Try it yourself. Go to the Telepathwords site and try making a 13 character password that you can repeat over and over again, and have no more than 3 of your keystrokes predicted by the Microsoft password prediction engine. You can use only 4 key positions. But, you can use the Shift key to change the character to upper or lower case. For the sake of simplicity, you can use 4 keys that are adjacent to each other. Such as, FVGB.
(Tip: On the Telepathwords site, uncheck the box for “Donate my keystrokes to science”. No need to give MS the secret to your chosen pattern.)
With this keystroke pattern method of creating passwords, I never need to store my passwords anywhere. All I have to do is remember two things… the one keystroke pattern I use, and where on the keyboard to start the pattern. Where I start the pattern is based on the letters in the domain name. I have a rule for which letter in the domain name sets the starting position on the keyboard.
It’s brilliantly simple, and effective.
Thanks for the feedback beachboy. That’s a great tip… Why have I never heard it before? Simple but effective. I love it! I think I’ll try and incorporate it into my current password system. Thanks again, best comment I’ve read in a while 🙂
Using this password technique in the WolframAlpha widget on this site (https://davescomputertips.com/check-your-password-strength/), with only a 10 keystroke password, it would take 13,452 years to hack the password at the rate of 1M guesses per second. My password patterns are typically 12 to 13 keystrokes. I don’t think I’ll be PWNED anytime soon. 😉
Adam, thanks for the post. I have a question about brute force password hacking techniques which you allude to and Steve Gibson and others talk about when advocating longer passwords. Sorry if off-post but I can’t find the answer on the sites I have visited. Do brute force attacks actually require (multiple) attempts to login to the appropriate site – or can the attacks be done entirely “off-line”?
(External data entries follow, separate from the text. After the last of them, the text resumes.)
Lemma pages_from_last (c : Z) (ps : list (Z * list Row)) (lo : Z)
    (p : list Row) :
  pages_from t b c (ps ++ [(lo, p)]) ->
  lo = end_of c ps /\ p = select t (end_of c ps) b.
Proof.
  revert c. induction ps as [|[l q] ps IH]; intros c; simpl.
  - tauto.
  - intros (_ & _ & _ & Hrest). now apply IH.
Qed.

Lemma pages_chained (c : Z) (ps : list (Z * list Row)) :
  pages_from t b c ps -> chained ps.
Proof.
  revert c. induction ps as [|[lo p] ps IH]; intros c; [trivial|].
  destruct ps as [|[lo' p'] ps]; [simpl; trivial|].
  intros (-> & Hp & Hne & Hrest).
  split; [|now apply (IH (page_end c p))].
  destruct Hrest as (-> & _).
  destruct p as [|r0 p0]; [now specialize (Hne eq_refl)|].
  exists r0. split; [discriminate | reflexivity].
Qed.

Lemma pages_first (c : Z) (ps : list (Z * list Row)) :
  pages_from t b c ps ->
  match ps with
  | [] => True
  | (lo, p) :: _ => lo = c /\ p = select t c b
  end.
Proof. destruct ps as [|[lo p] ps]; simpl; tauto. Qed.

(** The first row fetched is the first row of the first page. *)
Lemma pages_head (c : Z) (ps : list (Z * list Row)) (r0 : Row)
    (rest : list Row) :
  pages_from t b c ps -> all_rows ps = r0 :: rest ->
  exists lo p more, ps = (lo, r0 :: p) :: more.
Proof.
  destruct ps as [|[lo p] ps]; [discriminate|].
  intros (_ & _ & Hne & _) E.
  destruct p as [|x p].
  - rewrite (Hne eq_refl) in E. discriminate.
  - unfold all_rows in E. simpl in E. injection E as -> _.
    now exists lo, p, ps.
Qed.

(** ** Tables listed by strictly increasing identifier *)

Lemma increasing_from_sorted (l : list Row) (lo : Z) :
  increasing_from lo l = true ->
  Forall (fun r => lo < ID r) l /\ StronglySorted lt_ID l.
Proof.
  revert lo. induction l as [|r l IH]; intros lo; simpl.
  - intros _. split; constructor.
  - intros H. apply andb_true_iff in H. destruct H as [H1 H2].
    apply Z.ltb_lt in H1. destruct (IH _ H2) as [Hall Hs].
    split.
    + constructor; [exact H1|].
      eapply Forall_impl; [|exact Hall]. simpl. intros; lia.
    + constructor; [exact Hs | exact Hall].
Qed.

Lemma strictly_increasing_sorted (l : list Row) :
  strictly_increasing l = true -> StronglySorted lt_ID l.
Proof.
  destruct l as [|r l]; [constructor|]. simpl. intros H.
  destruct (increasing_from_sorted _ _ H) as [Hall Hs].
  now constructor.
Qed.

Hypothesis sorted : StronglySorted lt_ID t.

Lemma select_sorted_table (lo : Z) (n : nat) :
  select t lo n = firstn n (filter (id_gt lo) t).
Proof.
  unfold select. rewrite order_by_ID_id; [reflexivity|].
  now apply filter_sorted.
Qed.

Lemma filter_filter_gt (lo lo' : Z) (l : list Row) :
  lo <= lo' ->
  filter (id_gt lo') (filter (id_gt lo) l) = filter (id_gt lo') l.
Proof.
  intros Hle. induction l as [|r l IH]; simpl; [reflexivity|].
  destruct (id_gt lo r) eqn:E1; destruct (id_gt lo' r) eqn:E2; simpl;
    rewrite ?E2, ?IH; try reflexivity.
  unfold id_gt in E1, E2.
  apply Z.ltb_ge in E1. apply Z.ltb_lt in E2. lia.
Qed.

Lemma filter_all (p : Row -> bool) (l : list Row) :
  Forall (fun r => p r = true) l -> filter p l = l.
Proof.
  induction 1 as [|r l Hr _ IH]; simpl; [reflexivity|].
  now rewrite Hr, IH.
Qed.
(** The text after the last marker, when there is a marker. *)
Definition after_section (content : text) : option text :=
  let sections := str_split after_test content in
  if 1 <? length sections then Some (last sections []) else None.

(** The card carries the class of a passed drive. *)
Definition passed_badge (c : card) : bool :=
  text_eqb (c_status_class c) (txt "status-passed").

(** Health status PASSED and no error entry. *)
Definition passes (d : drive_data) : bool :=
  text_eqb (health_status d) (txt "PASSED") && (errors d =? 0)%Z.

(** A drive record with a given name, health status and error count. *)
Definition sample_drive (name health : string) (errs : Z) : drive_data :=
  set_errors errs
    (set_health_status (txt health) (init_data (txt name))).

(** [sub in s] for a literal [sub]. *)
Definition has (sub : string) (s : text) : bool := contains (txt sub) s.

(** Keys of the fio artifact. *)
Definition jobs : text := txt "jobs".

Definition read : text := txt "read".

Definition write : text := txt "write".

(** The artifact with the jobs [js], and the job whose key [key] holds the
    bandwidth [v]. *)
Definition fio_artifact (js : list json) : json := JObj [(jobs, JArr js)].

Definition job_of (key : text) (v : json) : json :=
  JObj [(key, JObj [(bw, v)])].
Usually, yes. Hackers bruteforcing a website using something like AccessDiver / Cain & Able would be shown in the logs. This can be somewhat obfuscated by techniques such as proxy rotation to make it harder to tell what attempts are authentic. There are some more esoteric vectors, such as out-of-band attacks, which can bypass the logging process but they aren’t widely used and tend to be more NSA style hacks.
Thanks – in which case won’t their efforts be thwarted by robust protocols relating to failed login attempts? Surely any site concerned about security should reject / report failed login attempts once a certain number has been reached?
Many methods look to IP addresses as the defining signature of an attack, though they can be proxied, and block based on the number of times an IP has been seen (and failed of course).
True, but unfortunatly most websites use a soft limit which has a time based reset or is restet if the user logs in. An example being: 10 failed login attempts in 30 minutes will put a 24 hour ban on the account. Knowing the limits makes bypassing them very easy.
WordPress is a great example as, by default, it comes with almost no protection against such an attack. https://codex.wordpress.org/Brute_Force_Attacks
Many modern content management systems don’t handle incorrect login attempts properly as getting the balance between security and usability is incredibly difficult. Using a service such as CloudFlare is probably the best form of protection.